Lemma update_neighborhood_matrix (x : list T) (W W' : list (list T))
    num_out nf alpha idx R :
  matrix W num_out nf → vector x nf →
  update_neighborhood x W num_out nf alpha idx R = Some W' →
  matrix W' num_out nf.
Proof.
  intros HW Hx HW'.
  destruct (update_neighborhood_spec x W num_out nf alpha idx R HW Hx)
    as (W1 & HW1 & Hlen & Hget).
  rewrite HW' in HW1. injection HW1 as <-.
  split; [destruct HW as [HW _]; lia|].
  apply Forall_lookup. intros j w' Hj. rewrite Hget in Hj.
  destruct (decide _).
  - destruct (W !! j) as [w|] eqn:Hw; [|done]. injection Hj as <-.
    apply pull_vector; [by eapply matrix_row|done].
  - by eapply matrix_row.
Qed.

(** The scan of [get_min_1d] reads inside the vector. *)
Lemma get_min_1d_total (D : list T) N idx0 :
  vector D N → ∃ m, get_min_1d D N idx0 = Some m.
Proof.
  intros HD. unfold get_min_1d, vector in *.
  destruct (for_range_inv (λ _ _, True) (get_min_1d_body D) 0 N
              (num_inf, idx0)) as (m & Hm & _); [lia|done| |by exists m].
  intros i vi Hi _. unfold get_min_1d_body.
  destruct (rd_nat_Some D i) as (d & _ & ->); [lia|]. simpl. eauto.
Qed.

(** [update_weights] does not fault on arrays of the right shape, whatever
    the radius and the indeterminate index; it leaves the distances of the
    sample in [D] and keeps the shape of [W]. *)
Lemma update_weights_ok (x : list T) (W : list (list T)) (D : list T)
    num_out nf alpha R junk :
  matrix W num_out nf → vector x nf → vector D num_out →
  ∃ W', update_weights x W D num_out nf alpha R junk
        = Some (W', (λ w, sq_dist w x) <$> W) ∧
        matrix W' num_out nf.
Proof.
  intros HW Hx HD. unfold update_weights.
  rewrite (evaluate_distances_spec x W D num_out nf HW Hx HD). simpl.
  destruct (get_min_1d_total ((λ w, sq_dist w x) <$> W) num_out junk)
    as (m & ->).
  { unfold vector. rewrite length_fmap. by destruct HW. }
  simpl.
  destruct (update_neighborhood_spec x W num_out nf alpha m.2 R HW Hx)
    as (W' & HW' & _).
  rewrite HW'. simpl. exists W'. split; [done|].
  by eapply update_neighborhood_matrix.
Qed.

Section TracerProofs.
Variables (X : list (list T)) (num_samples num_features num_out : Z).
Variable alpha_min : T.
Variable junk : Z → Z → Z.
Hypothesis X_shape : matrix X num_samples num_features.

Local Abbreviation one_pass := (pass X num_samples num_features num_out junk).
Local Abbreviation goes_on := (continues alpha_min).
Local Abbreviation run_loop :=
  (tracer_loop X num_samples num_features num_out alpha_min junk).
Local Abbreviation run_for :=
  (after_passes X num_samples num_features num_out alpha_min junk).
Local Abbreviation state_ok := (state_ok num_out num_features).

Lemma sample_loop_ok alpha R iter (W : list (list T)) (D : list T) :
  matrix W num_out num_features → vector D num_out →
  ∃ WD, sample_loop X num_samples num_features num_out junk alpha R iter (W, D)
        = Some WD ∧
        matrix WD.1 num_out num_features ∧ vector WD.2 num_out.
Proof.
  intros HW HD. unfold sample_loop.
  destruct (for_range_inv
    (λ _ WD, matrix WD.1 num_out num_features ∧ vector WD.2 num_out)
    (sample_step X num_features num_out junk alpha R iter) 0 num_samples (W, D))
    as (WD & HWD & Hok); [destruct X_shape; lia|done| |by exists WD].
  intros i [W1 D1] Hi [HW1 HD1]. simpl in *. unfold sample_step. simpl.
  destruct (matrix_row_Some X num_samples num_features i X_shape Hi)
    as (x & Hx & Hvx).
  assert (rd X i = Some x) as -> by (apply rd_Some; split; [lia|done]).
  simpl.
  destruct (update_weights_ok x W1 D1 num_out num_features alpha R
              (junk iter i) HW1 Hvx HD1) as (W' & -> & HW').
  eexists. split; [done|]. simpl. split; [done|].
  unfold vector. rewrite length_fmap. by destruct HW1.
Qed.
(** ** Stage execution *)

(** C1: the batch built for a frame goes through the described walk over
    the registered stages: indices 0, 1, 2, ... in registration order,
    stages without a process operation passed over, and nothing invoked
    after the first non-zero code; the resulting state is the one the last
    invoked stage left.  The indices of the calls increase strictly, a
    call that returned non-zero is the last one, and no call has a greater
    index than it. *)
Theorem stages_run_in_registration_order {E : Type}
    (stage_at : stage_ref → pkt_pipeline_stage E)
    (h : pcap_pkthdr) (bytes : list byte) (m : machine E) :
  processes_behave stage_at →
  let m0 := (set_master_list (build_batch h bytes) m.1, m.2) in
  let out := pktdump_process_one stage_at h bytes m in
  out = run_in_order (registered stage_at m0.1) m0
  ∧ (∀ a b x y, out.1 !! a = Some x → out.1 !! b = Some y →
       (a < b)%nat → x.1 < y.1)
  ∧ (∀ a x, out.1 !! a = Some x → x.2 ≠ 0 → length out.1 = S a)
  ∧ (∀ x y, x ∈ out.1 → y ∈ out.1 → x.2 ≠ 0 → y.1 <= x.1).
Proof.
  intros Hok m0 out.
  assert (Hout : out = run_stages stage_at (Z.to_nat PKT_PIPELINE_MAX) 0 m0)
    by apply process_one_run.
  clearbody out m0. subst out.
  set (out := run_stages stage_at (Z.to_nat PKT_PIPELINE_MAX) 0 m0).
  assert (Hstop : ∀ a x, out.1 !! a = Some x → x.2 ≠ 0 → length out.1 = S a).
  { intros a x Ha Hx. apply (run_stages_stop stage_at _ _ _ a x Ha).
    pose proof (run_stages_codes stage_at _ Hok _ _ x
                  (list_elem_of_lookup_2 _ _ _ Ha)) as Hint.
    pose proof (to_u32_eqb_0 _ Hint) as Heq.
    intros Hz. rewrite Hz in Heq. simpl in Heq. symmetry in Heq.
    apply Z.eqb_eq in Heq. done. }
  assert (Hinc : ∀ a b x y, out.1 !! a = Some x → out.1 !! b = Some y →
                   (a < b)%nat → x.1 < y.1)
    by apply run_stages_increasing.
  split; [| split; [done | split; [done |]]].
  - unfold out, registered.
    apply run_stages_described; [done |]. vm_compute. discriminate.
  - intros x y Hx Hy Hnz.
    apply list_elem_of_lookup in Hx as [a Ha].
    apply list_elem_of_lookup in Hy as [b Hb].
    pose proof (Hstop a x Ha Hnz) as Hlen.
    pose proof (lookup_lt_Some _ _ _ Hb) as Hlt.
    destruct (decide (b = a)) as [-> | Hne].
    + assert (x = y) as -> by congruence. lia.
    + pose proof (Hinc b a y x Hb Ha). lia.
Qed.

Lemma stages_run_in_registration_order_witness :
  processes_behave Sample.stage_at
  ∧ (pktdump_process_one Sample.stage_at Sample.hdr64 Sample.bytes64
       (add_all Sample.stage_at [0; 1; 2; 0]%nat Sample.start).2).1
    = [(0, 0); (2, -1)].
Proof.
  split; [apply sample_processes_behave |].
  pose proof (stages_run_in_registration_order Sample.stage_at
                Sample.hdr64 Sample.bytes64
                (add_all Sample.stage_at [0; 1; 2; 0]%nat Sample.start).2
                sample_processes_behave) as [Hrun _].
  rewrite Hrun. vm_compute. reflexivity.
Defined.

(** ** Dispatch *)

Section Dispatch.

Context {E : Type}.
Context (stage_at : stage_ref → pkt_pipeline_stage E).

Lemma dispatch_frames_nil (m : machine E) :
  dispatch_frames stage_at [] m = ([], m).
Proof. reflexivity. Qed.

Lemma dispatch_frames_cons (f : frame) (fs : list frame) (m : machine E) :
  dispatch_frames stage_at (f :: fs) m =
    ((pktdump_process_one stage_at (fr_hdr f) (fr_bytes f) m).1
       :: (dispatch_frames stage_at fs
             (pktdump_process_one stage_at (fr_hdr f) (fr_bytes f) m).2).1,
     (dispatch_frames stage_at fs
        (pktdump_process_one stage_at (fr_hdr f) (fr_bytes f) m).2).2).
Proof. reflexivity. Qed.

Lemma dispatch_frames_app (fs1 fs2 : list frame) :
  ∀ m : machine E,
    dispatch_frames stage_at (fs1 ++ fs2) m =
      ((dispatch_frames stage_at fs1 m).1
         ++ (dispatch_frames stage_at fs2 (dispatch_frames stage_at fs1 m).2).1,
       (dispatch_frames stage_at fs2 (dispatch_frames stage_at fs1 m).2).2).
Proof.
  induction fs1 as [| f fs1 IH]; intros m.
  - rewrite app_nil_l, dispatch_frames_nil. cbn [app fst snd].
    by destruct (dispatch_frames stage_at fs2 m).
  - rewrite <- app_comm_cons, !dispatch_frames_cons, IH. reflexivity.
Qed.

Lemma dispatch_frames_length (fs : list frame) :
  ∀ m : machine E, length (dispatch_frames stage_at fs m).1 = length fs.
Proof.
  induction fs as [| f fs IH]; intros m; [reflexivity |].
  rewrite dispatch_frames_cons. cbn [fst length]. by rewrite IH.
Qed.

(** A loop entered at a registered stage with a process operation calls
    that stage first. *)
Lemma run_stages_first (fuel : nat) (i : Z) (m : machine E) (process : stage_op E) :
  i < pkt_stage_next m.1 → i < PKT_PIPELINE_MAX →
  process_at stage_at m.1 i = Some process →
  (run_stages stage_at (S fuel) i m).1 !! 0%nat = Some (i, (process i m).1).
Proof.
  intros Hn Hmax Hp. cbn [run_stages].
  destruct ((i <? pkt_stage_next m.1) && (i <? PKT_PIPELINE_MAX)) eqn:Hg.
  - unfold process_at in Hp.
    destruct (stage_slot m.1 i ≫= pi_stage) as [ps |]; [| done].
    rewrite Hp. cbn zeta. by destruct (to_u32 (process i m).1 =? 0).
  - apply not_true_iff_false in Hg. rewrite guard_spec in Hg. lia.
Qed.

End Dispatch.

(** Three frames through a pipeline whose third stage rejects each of
    them: every frame is processed from stage 0 on, and the run succeeds. *)
Example rejected_frames_do_not_stop_dispatch :
  let m := (add_all Sample.stage_at [0; 1; 2; 0]%nat Sample.start).2 in
  pcap_dispatch Sample.stage_at Sample.capture3 m
  = (3, ([[(0, 0); (2, -1)]; [(0, 0); (2, -1)]; [(0, 0); (2, -1)]],
         (set_master_list (build_batch Sample.hdr64 Sample.bytes64) m.1, 303))).
Proof. vm_compute. reflexivity. Qed.

(** ** Descriptor construction *)

Lemma clamp_caplen_le (c : Z) : clamp_caplen c <= CAPLEN_MAX.
Proof. unfold clamp_caplen. destruct (Z.gtb_spec c CAPLEN_MAX); lia. Qed.

Lemma clamp_caplen_id (c : Z) : c <= CAPLEN_MAX → clamp_caplen c = c.
Proof. intros Hc. unfold clamp_caplen. destruct (Z.gtb_spec c CAPLEN_MAX); lia. Qed.

Lemma buffer_at_written (b : capture_buffer) (off : Z) :
  is_Some (buffer_at b off) ↔
    PAYLOAD_OFFSET <= off < PAYLOAD_OFFSET + Z.of_nat (length (cb_payload b)).
Proof.
  unfold buffer_at. destruct (Z.leb_spec PAYLOAD_OFFSET off) as [Hle | Hlt].
  - rewrite lookup_lt_is_Some. lia.
  - split; [intros [x Hx]; done | lia].
Qed.

Lemma exposed_bytes_payload (b : capture_buffer) :
  tp_mac (cb_hdr b) = PAYLOAD_OFFSET →
  tp_snaplen (cb_hdr b) = Z.of_nat (length (cb_payload b)) →
  exposed_bytes b = Some <$> cb_payload b.
Proof.
  intros Hmac Hlen. unfold exposed_bytes. rewrite Hmac, Hlen.
  apply list_eq. intros k. rewrite !list_lookup_fmap.
  destruct (cb_payload b !! k) as [x |] eqn:Hk.
  - pose proof (lookup_lt_Some _ _ _ Hk) as Hlt.
    rewrite lookup_seqZ_lt by lia. simpl. unfold buffer_at.
    destruct (Z.leb_spec PAYLOAD_OFFSET (PAYLOAD_OFFSET + (0 + Z.of_nat k)));
      [| lia].
    replace (Z.to_nat (PAYLOAD_OFFSET + (0 + Z.of_nat k) - PAYLOAD_OFFSET))
      with k by lia.
    by rewrite Hk.
  - apply lookup_ge_None in Hk. by rewrite lookup_seqZ_ge by lia.
Qed.

(** C6, as corrected: a frame whose captured length is at most 65536 and
    whose timestamp fits the 32-bit fields of the header is described
    unchanged: timestamp, captured length and original length are those of
    the frame, the offset is 2048, and the descriptor exposes exactly the
    frame's bytes, which occupy offsets 2048 to 2048 + captured length of
    the buffer. *)
Theorem descriptor_describes_frame (h : pcap_pkthdr) (bytes : list byte) :
  0 <= caplen h <= CAPLEN_MAX →
  length bytes = Z.to_nat (caplen h) →
  0 <= tv_sec (ts h) < 2 ^ 32 →
  0 <= tv_usec (ts h) < 2 ^ 32 →
  let b := pkt_pipeline_hdr_ (build_descriptor h bytes) in
  pkt_list (build_batch h bytes) = [Some (build_descriptor h bytes)]
  ∧ tp_sec (cb_hdr b) = tv_sec (ts h)
  ∧ tp_nsec (cb_hdr b) = tv_usec (ts h)
  ∧ tp_snaplen (cb_hdr b) = caplen h
  ∧ tp_len (cb_hdr b) = len h
  ∧ tp_mac (cb_hdr b) = PAYLOAD_OFFSET
  ∧ exposed_bytes b = Some <$> bytes
  ∧ (∀ off, is_Some (buffer_at b off) ↔
       PAYLOAD_OFFSET <= off < PAYLOAD_OFFSET + caplen h).
Proof.
  intros Hcap Hlen Hsec Hnsec b.
  assert (Hpay : cb_payload b = bytes).
  { simpl. rewrite clamp_caplen_id by lia. apply take_ge. lia. }
  split; [done |]. split; [by apply to_u32_small |].
  split; [by apply to_u32_small |].
  split; [simpl; apply clamp_caplen_id; lia |].
  split; [done |]. split; [done |]. split.
  - transitivity (Some <$> cb_payload b); [| by rewrite Hpay].
    apply exposed_bytes_payload; [done |].
    rewrite Hpay. simpl. rewrite clamp_caplen_id; lia.
  - intros off. rewrite buffer_at_written, Hpay. lia.
Qed.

++++++++

ASSIGNMENT:
Beginning with the first line of the listing above, please write out every line exactly until you reach the line that contains "split; [destruct HW as [HW _]; lia|].", and include that one too.

SOLVED PROBLEM:
Lemma update_neighborhood_matrix (x : list T) (W W' : list (list T))
    num_out nf alpha idx R :
  matrix W num_out nf → vector x nf →
  update_neighborhood x W num_out nf alpha idx R = Some W' →
  matrix W' num_out nf.
Proof.
  intros HW Hx HW'.
  destruct (update_neighborhood_spec x W num_out nf alpha idx R HW Hx)
    as (W1 & HW1 & Hlen & Hget).
  rewrite HW' in HW1. injection HW1 as <-.
  split; [destruct HW as [HW _]; lia|].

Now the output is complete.